→ **YOUR INSTRUCTIONS**:
Beginning with the line below that contains "references into a" and ending with the line that contains "exact dyadic rational", copy every line exactly. Copy nothing else.

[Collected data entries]
☆ ☆ ☆ ☆

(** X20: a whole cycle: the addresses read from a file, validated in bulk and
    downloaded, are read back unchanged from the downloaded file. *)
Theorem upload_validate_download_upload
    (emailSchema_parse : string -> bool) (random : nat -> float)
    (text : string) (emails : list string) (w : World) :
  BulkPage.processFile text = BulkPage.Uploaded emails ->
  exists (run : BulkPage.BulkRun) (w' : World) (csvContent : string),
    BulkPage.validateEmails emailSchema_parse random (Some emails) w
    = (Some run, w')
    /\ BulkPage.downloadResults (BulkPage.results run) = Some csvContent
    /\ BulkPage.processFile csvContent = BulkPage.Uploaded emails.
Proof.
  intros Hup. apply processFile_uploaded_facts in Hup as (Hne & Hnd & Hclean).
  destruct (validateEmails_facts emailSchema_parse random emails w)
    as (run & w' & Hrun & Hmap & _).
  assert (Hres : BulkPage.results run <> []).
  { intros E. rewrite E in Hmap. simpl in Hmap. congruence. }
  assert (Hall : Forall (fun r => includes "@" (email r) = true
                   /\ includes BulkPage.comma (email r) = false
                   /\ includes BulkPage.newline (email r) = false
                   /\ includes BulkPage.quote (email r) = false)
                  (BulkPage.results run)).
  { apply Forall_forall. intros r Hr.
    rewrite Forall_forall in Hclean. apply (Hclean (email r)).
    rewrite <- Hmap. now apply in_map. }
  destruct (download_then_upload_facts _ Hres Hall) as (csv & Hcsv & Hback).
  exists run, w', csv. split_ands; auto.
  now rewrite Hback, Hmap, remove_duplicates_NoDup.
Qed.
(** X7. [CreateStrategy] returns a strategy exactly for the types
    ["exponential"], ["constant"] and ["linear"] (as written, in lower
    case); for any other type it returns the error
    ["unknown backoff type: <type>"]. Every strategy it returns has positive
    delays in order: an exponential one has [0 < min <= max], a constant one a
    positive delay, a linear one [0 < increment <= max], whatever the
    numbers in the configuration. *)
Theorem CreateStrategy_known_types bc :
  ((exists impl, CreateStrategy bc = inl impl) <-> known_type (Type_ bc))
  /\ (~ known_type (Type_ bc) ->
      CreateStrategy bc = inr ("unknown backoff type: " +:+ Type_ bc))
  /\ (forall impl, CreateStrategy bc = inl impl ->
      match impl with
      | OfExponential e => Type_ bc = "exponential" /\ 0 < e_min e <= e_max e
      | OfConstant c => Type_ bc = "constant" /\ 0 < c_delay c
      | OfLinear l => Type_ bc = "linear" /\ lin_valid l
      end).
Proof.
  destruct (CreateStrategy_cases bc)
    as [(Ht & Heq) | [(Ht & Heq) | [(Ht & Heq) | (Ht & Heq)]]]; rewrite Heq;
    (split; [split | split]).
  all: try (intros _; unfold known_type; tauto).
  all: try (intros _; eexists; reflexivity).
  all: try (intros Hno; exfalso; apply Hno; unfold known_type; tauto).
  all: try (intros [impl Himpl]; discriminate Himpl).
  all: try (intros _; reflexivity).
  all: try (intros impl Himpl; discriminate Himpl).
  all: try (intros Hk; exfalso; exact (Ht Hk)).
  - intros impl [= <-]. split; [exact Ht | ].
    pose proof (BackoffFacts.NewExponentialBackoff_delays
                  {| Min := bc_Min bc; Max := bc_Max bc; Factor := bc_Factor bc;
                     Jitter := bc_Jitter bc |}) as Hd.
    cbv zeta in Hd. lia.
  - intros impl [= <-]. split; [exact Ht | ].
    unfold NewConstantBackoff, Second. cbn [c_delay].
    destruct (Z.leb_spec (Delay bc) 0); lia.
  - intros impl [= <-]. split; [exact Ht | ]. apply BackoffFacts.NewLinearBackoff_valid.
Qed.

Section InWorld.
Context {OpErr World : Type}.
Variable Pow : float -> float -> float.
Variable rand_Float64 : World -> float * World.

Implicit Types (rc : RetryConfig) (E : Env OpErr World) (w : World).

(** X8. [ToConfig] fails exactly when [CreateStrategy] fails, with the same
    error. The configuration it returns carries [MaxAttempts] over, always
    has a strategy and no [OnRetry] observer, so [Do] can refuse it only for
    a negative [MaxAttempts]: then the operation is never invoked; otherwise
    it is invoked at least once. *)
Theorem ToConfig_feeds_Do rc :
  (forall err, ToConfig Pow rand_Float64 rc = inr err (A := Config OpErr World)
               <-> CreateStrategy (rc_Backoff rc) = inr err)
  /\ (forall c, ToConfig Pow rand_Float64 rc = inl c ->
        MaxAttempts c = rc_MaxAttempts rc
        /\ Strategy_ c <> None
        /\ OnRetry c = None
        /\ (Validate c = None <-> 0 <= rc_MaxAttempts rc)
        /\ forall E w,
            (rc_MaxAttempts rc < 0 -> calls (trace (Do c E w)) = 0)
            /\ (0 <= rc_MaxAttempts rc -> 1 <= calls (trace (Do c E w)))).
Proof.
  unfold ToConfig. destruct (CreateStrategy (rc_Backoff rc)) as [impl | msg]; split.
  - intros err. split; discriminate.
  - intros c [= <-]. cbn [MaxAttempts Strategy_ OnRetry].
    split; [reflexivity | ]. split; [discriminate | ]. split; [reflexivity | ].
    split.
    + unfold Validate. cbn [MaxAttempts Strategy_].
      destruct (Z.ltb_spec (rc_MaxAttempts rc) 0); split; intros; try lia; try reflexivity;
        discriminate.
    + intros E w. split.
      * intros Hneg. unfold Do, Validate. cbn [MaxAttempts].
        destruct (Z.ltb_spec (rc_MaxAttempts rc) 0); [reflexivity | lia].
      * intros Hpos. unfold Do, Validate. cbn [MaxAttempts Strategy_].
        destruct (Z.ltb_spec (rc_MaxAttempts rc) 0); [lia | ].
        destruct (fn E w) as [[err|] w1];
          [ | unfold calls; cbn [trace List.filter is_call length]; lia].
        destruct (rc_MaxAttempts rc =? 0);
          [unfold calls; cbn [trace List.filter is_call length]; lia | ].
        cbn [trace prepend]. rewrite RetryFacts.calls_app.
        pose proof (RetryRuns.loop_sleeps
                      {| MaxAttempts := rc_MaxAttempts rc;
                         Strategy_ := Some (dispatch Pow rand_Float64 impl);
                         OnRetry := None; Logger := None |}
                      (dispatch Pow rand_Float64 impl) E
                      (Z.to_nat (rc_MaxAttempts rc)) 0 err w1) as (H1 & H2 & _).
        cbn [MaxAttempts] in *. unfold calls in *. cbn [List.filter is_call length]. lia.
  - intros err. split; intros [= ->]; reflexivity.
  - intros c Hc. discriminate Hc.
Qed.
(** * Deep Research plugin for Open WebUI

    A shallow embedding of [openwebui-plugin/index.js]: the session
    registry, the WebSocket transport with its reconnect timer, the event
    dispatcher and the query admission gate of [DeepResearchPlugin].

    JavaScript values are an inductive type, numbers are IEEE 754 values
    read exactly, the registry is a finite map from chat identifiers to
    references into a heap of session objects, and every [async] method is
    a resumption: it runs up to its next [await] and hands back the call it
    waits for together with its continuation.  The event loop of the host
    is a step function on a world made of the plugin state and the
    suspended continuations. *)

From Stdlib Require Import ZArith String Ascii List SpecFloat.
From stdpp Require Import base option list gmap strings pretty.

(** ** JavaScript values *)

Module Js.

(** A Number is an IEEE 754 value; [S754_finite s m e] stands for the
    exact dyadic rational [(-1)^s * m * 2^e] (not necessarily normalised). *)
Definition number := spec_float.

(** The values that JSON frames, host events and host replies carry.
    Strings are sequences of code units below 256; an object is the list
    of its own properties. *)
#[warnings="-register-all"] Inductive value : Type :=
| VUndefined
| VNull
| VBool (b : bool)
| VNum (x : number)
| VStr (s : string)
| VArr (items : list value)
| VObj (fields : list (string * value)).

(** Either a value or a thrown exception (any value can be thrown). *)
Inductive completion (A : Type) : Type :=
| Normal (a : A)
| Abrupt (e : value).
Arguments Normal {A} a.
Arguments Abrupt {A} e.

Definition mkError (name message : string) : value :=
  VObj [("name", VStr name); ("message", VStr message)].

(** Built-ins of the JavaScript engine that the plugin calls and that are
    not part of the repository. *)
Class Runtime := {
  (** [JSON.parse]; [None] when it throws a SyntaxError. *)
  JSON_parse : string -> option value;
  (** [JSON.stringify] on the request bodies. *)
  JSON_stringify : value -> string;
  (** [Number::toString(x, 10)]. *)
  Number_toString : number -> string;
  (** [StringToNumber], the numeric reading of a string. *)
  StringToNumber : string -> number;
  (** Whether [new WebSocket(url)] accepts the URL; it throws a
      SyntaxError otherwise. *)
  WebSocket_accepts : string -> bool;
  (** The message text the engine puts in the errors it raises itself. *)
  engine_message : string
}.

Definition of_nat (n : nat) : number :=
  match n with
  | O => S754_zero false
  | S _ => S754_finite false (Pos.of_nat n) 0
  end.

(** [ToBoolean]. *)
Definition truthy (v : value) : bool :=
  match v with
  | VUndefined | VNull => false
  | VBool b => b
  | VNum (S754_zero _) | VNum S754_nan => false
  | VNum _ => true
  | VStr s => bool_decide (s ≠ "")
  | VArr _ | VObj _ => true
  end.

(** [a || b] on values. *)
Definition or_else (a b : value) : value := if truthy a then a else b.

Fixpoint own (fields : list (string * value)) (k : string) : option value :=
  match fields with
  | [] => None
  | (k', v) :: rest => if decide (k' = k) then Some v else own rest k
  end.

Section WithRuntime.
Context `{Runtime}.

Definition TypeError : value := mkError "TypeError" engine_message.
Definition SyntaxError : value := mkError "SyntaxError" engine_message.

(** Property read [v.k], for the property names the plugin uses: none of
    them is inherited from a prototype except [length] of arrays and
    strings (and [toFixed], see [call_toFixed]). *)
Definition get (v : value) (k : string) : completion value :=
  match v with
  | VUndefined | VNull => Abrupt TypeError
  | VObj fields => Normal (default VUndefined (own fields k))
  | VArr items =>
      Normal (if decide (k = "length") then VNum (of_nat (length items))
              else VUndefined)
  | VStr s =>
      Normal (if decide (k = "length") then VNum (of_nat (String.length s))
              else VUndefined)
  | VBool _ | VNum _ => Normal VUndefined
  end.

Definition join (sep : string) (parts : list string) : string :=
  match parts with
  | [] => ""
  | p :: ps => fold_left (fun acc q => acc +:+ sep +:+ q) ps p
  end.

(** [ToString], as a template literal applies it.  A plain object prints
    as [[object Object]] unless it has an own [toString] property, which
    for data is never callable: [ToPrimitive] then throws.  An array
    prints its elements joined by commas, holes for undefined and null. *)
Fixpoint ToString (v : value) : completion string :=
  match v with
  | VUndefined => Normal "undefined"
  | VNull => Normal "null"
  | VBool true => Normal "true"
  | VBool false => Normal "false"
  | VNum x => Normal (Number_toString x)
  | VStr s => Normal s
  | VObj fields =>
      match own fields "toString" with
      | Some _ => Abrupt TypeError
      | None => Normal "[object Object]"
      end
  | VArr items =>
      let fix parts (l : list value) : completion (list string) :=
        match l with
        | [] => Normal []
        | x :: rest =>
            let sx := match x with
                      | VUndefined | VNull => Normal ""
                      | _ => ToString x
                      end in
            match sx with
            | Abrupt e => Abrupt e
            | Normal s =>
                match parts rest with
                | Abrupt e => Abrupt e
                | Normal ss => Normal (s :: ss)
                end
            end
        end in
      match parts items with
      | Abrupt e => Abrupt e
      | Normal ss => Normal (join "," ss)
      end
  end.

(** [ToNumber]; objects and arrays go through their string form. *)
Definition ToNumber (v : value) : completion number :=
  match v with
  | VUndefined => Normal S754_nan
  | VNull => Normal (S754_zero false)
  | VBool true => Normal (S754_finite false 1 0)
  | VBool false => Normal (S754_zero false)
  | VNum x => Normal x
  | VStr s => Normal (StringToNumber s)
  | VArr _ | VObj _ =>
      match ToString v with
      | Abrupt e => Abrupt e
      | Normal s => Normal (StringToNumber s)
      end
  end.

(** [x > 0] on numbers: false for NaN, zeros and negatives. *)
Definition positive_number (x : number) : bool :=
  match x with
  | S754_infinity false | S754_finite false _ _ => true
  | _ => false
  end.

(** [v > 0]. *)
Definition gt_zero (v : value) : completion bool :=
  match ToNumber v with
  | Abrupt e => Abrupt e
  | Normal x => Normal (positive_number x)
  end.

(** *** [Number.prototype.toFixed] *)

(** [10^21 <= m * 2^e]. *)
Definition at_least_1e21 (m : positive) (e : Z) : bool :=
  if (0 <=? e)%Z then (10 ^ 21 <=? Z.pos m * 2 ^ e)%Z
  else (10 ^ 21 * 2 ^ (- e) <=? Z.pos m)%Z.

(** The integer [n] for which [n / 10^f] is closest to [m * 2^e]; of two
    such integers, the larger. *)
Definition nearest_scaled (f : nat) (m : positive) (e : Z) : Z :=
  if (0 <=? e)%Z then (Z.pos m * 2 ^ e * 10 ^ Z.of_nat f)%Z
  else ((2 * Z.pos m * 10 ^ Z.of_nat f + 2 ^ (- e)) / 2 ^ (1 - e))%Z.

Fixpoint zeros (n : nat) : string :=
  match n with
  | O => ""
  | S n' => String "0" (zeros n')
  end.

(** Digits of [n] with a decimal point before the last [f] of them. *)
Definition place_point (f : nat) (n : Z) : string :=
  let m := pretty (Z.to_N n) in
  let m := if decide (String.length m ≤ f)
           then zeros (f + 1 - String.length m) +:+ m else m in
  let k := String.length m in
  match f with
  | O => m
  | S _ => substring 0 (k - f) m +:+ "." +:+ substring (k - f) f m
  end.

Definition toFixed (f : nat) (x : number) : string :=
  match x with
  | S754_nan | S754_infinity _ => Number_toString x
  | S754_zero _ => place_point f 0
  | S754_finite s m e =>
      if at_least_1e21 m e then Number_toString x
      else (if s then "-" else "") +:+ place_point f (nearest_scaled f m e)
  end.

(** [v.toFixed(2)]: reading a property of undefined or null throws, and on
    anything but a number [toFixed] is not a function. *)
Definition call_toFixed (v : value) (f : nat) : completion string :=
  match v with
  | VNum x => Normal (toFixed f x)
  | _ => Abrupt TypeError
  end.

☆ ☆ ☆ ☆

→ **SOLUTION FOR THIS TASK**:
    references into a heap of session objects, and every [async] method is
    a resumption: it runs up to its next [await] and hands back the call it
    waits for together with its continuation.  The event loop of the host
    is a step function on a world made of the plugin state and the
    suspended continuations. *)

From Stdlib Require Import ZArith String Ascii List SpecFloat.
From stdpp Require Import base option list gmap strings pretty.

(** ** JavaScript values *)

Module Js.

(** A Number is an IEEE 754 value; [S754_finite s m e] stands for the
    exact dyadic rational [(-1)^s * m * 2^e] (not necessarily normalised). *)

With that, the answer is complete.